L’actualité sociale de la semaine : vidéosurveillance, entretien professionnel, agression verbale, durée de la période d’essai
Attention
La réglementation a pu évoluer depuis la publication de cet article. Pensez à vérifier les textes en vigueur.
Durée maximale de la période d’essai
Le Code du travail prévoit des durées maximales de période d’essai qui dépendent de la catégorie professionnelle du salarié : entre 2 et 4 mois, renouvelable sous certaines conditions.
Toutefois un accord de branche conclu avant le 26 juin 2008 et prévoyant des durées de période d’essai plus longues peut s’appliquer. Il faut alors s’assurer que la période d’essai n’est pas déraisonnable. La Cour de cassation a déjà jugé qu’une période d’essai de 6 mois, renouvelable une fois pour un poste de directeur de magasin était déraisonnable (Cass. soc., 11 janvier 2012, n° 10-17.945).

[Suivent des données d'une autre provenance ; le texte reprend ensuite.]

(** * Asset-cache image builder of [pack]: a shallow embedding

    The development follows [create_asset_cache.go] (package [pack]) and
    [internal/commands/create_asset_cache.go] (package [commands]).

    - Go values: [string] for Go strings, [list byte] for [[]byte],
      [gmap string _] for [map[string]_], [Z] for [int64].
    - Go control flow: a function that may [panic] is a state transformer
      over [World] returning a [Res]; a function that returns [error]
      returns [option error] ([None] is [nil]); [defer] is [with_defer].
    - Collaborators the package receives through interfaces (downloader,
      image factory, image, file system faults) and the library functions
      whose result depends on data outside the package are fields of the
      class [Env]. *)

From Stdlib Require Import ZArith NArith List String Ascii Lia Permutation Sorted.
From Stdlib.Strings Require Import Byte.
From stdpp Require Import base gmap strings list fin_maps sorting.
Import ListNotations.

Local Open Scope Z_scope.
Set Warnings "-clear-no-such-hyp".


(* ===================================================================== *)
(** ** crypto/sha256 and the [%x] verb *)
(* ===================================================================== *)

Module Sha256.

(** FIPS 180-4 on 32-bit words held in [Z], wrap-around written out. *)
Definition w32 (x : Z) : Z := x mod 2 ^ 32.
Definition add32 (x y : Z) : Z := w32 (x + y).
Definition not32 (x : Z) : Z := Z.lxor x 0xffffffff.
Definition rotr (n x : Z) : Z :=
  Z.lor (Z.shiftr x n) (w32 (Z.shiftl x (32 - n))).

Definition Ch (x y z : Z) : Z := Z.lxor (Z.land x y) (Z.land (not32 x) z).
Definition Maj (x y z : Z) : Z :=
  Z.lxor (Z.lxor (Z.land x y) (Z.land x z)) (Z.land y z).
Definition Sigma0 (x : Z) : Z := Z.lxor (Z.lxor (rotr 2 x) (rotr 13 x)) (rotr 22 x).
Definition Sigma1 (x : Z) : Z := Z.lxor (Z.lxor (rotr 6 x) (rotr 11 x)) (rotr 25 x).
Definition sigma0 (x : Z) : Z := Z.lxor (Z.lxor (rotr 7 x) (rotr 18 x)) (Z.shiftr x 3).
Definition sigma1 (x : Z) : Z := Z.lxor (Z.lxor (rotr 17 x) (rotr 19 x)) (Z.shiftr x 10).

(** The constants of FIPS 180-4, section 4.2.2 and 5.3.3, from their
    definition: the first 32 bits of the fractional parts of the cube
    roots (round constants) and of the square roots (initial hash value)
    of the first primes. *)
Definition is_prime (n : nat) : bool :=
  forallb (λ d, negb (Nat.eqb (n mod d) 0)) (seq 2 (n - 2)).

Definition primes : list Z :=
  Eval vm_compute in map Z.of_nat (filter is_prime (seq 2 310)).

(** The integer cube root, one bit at a time from bit [i - 1] down. *)
Fixpoint cbrt_bits (i : nat) (n r : Z) : Z :=
  match i with
  | O => r
  | S i' =>
      let r' := r + 2 ^ Z.of_nat i' in
      cbrt_bits i' n (if r' ^ 3 <=? n then r' else r)
  end.

Definition K : list Z :=
  Eval vm_compute in map (λ p, w32 (cbrt_bits 36 (p * 2 ^ 96) 0)) primes.

Definition H0 : list Z :=
  Eval vm_compute in map (λ p, w32 (Z.sqrt (p * 2 ^ 64))) (firstn 8 primes).

(** Big-endian packing of bytes into words and back. *)
Fixpoint words_of_bytes (l : list Z) : list Z :=
  match l with
  | a :: b :: c :: d :: r =>
      (a * 2 ^ 24 + b * 2 ^ 16 + c * 2 ^ 8 + d) :: words_of_bytes r
  | _ => []
  end.

Definition bytes_of_word (x : Z) : list Z :=
  [ Z.shiftr x 24 mod 256; Z.shiftr x 16 mod 256; Z.shiftr x 8 mod 256; x mod 256 ].
(** C2: on a wavevector and a Hamiltonian of the right shapes,
    [get_hk_tb(k, w)] returns a matrix that equals its own conjugate
    transpose. *)
Theorem get_hk_tb_hermitian (k : list F) (w : WannierHam F) :
  shapes_ok k w ->
  exists hk, get_hk_tb k w = Returned hk /\ conj_transpose hk = hk.
Proof.
  intros Hs. rewrite (get_hk_tb_runs k w Hs).
  eexists. split; [reflexivity | ].
  destruct Hs as (_ & _ & _ & Hrows).
  apply (symmetrize_hermitian (nwan w)), reshape_shape.
  rewrite length_fold_vec_add; rewrite length_replicate; [cbn; lia | ].
  apply Forall_forall. intros t Ht.
  apply elem_of_lookup_zip_with in Ht as (i & e & h & -> & _ & Hlook).
  rewrite length_map. rewrite Forall_lookup in Hrows. by apply (Hrows i).
Qed.

End Evaluator.

Lemma shapes_ok_k0_w0 : shapes_ok examples.k0 examples.w0.
Proof. repeat split; repeat constructor. Qed.

Lemma get_hk_tb_is_symmetrized_fourier_sum_witness :
  shapes_ok examples.k0 examples.w0 /\
  get_hk_tb examples.k0 examples.w0 =
    Returned
      (let M := reshape 2 2 (fourier_sum examples.k0 examples.w0) in
       mat_div (mat_add M (conj_transpose M)) 2%R).
Proof.
  split; [exact shapes_ok_k0_w0 | ].
  exact (get_hk_tb_is_symmetrized_fourier_sum examples.k0 examples.w0
           shapes_ok_k0_w0).
Defined.

Lemma get_hk_tb_hermitian_witness :
  shapes_ok examples.k0 examples.w0 /\
  exists hk,
    get_hk_tb examples.k0 examples.w0 = Returned hk /\
    conj_transpose hk = hk.
Proof.
  split; [exact shapes_ok_k0_w0 | ].
  apply (get_hk_tb_hermitian examples.k0 examples.w0).
  exact shapes_ok_k0_w0.
Defined.

(** Over the real numbers the phase factor is the point of the unit circle
    at angle [2 pi x]. *)
Lemma exp_2pi_j_real (x : Rdefinitions.R) :
  exp_2pi_j x = (cos (2 * PI * x), sin (2 * PI * x))%R.
Proof.
  unfold exp_2pi_j, Cexp, Cmul, Cj, C_of_real. cbn.
  match goal with
  | |- (exp ?a * cos ?b, exp ?a * sin ?b)%R = _ =>
      replace a with 0%R by ring; replace b with (2 * PI * x)%R by ring
  end.
  rewrite exp_0. f_equal; ring.
Qed.

(** At the zone centre the evaluator keeps the real part of a one-orbital
    Hamiltonian and drops the imaginary part. *)
Example get_hk_tb_gamma :
  get_hk_tb [0; 0; 0]%R examples.w1 = Returned [[(1, 0)%R]].
Proof.
  unfold get_hk_tb. cbn -[exp_2pi_j]. rewrite exp_2pi_j_real.
  replace (2 * PI * (0 + 0 * 0 + 0 * 0 + 0 * 0))%R with 0%R by ring.
  rewrite cos_0, sin_0. unfold symmetrize, Cmul, Cadd, Cconj, Cdiv_real, C0.
  cbn. do 3 f_equal. f_equal; field.
Qed.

Dans une affaire récente, la Cour de cassation a rappelé qu’il faut rechercher au regard de la catégorie d’emploi occupée si la durée totale de la période d’essai est raisonnable ou non. Ainsi il n’est pas possible d’affirmer de façon générale qu’une période d’essai de 6 mois est forcément déraisonnable (Cass. soc., 7 juillet 2021, n° 19-22.922).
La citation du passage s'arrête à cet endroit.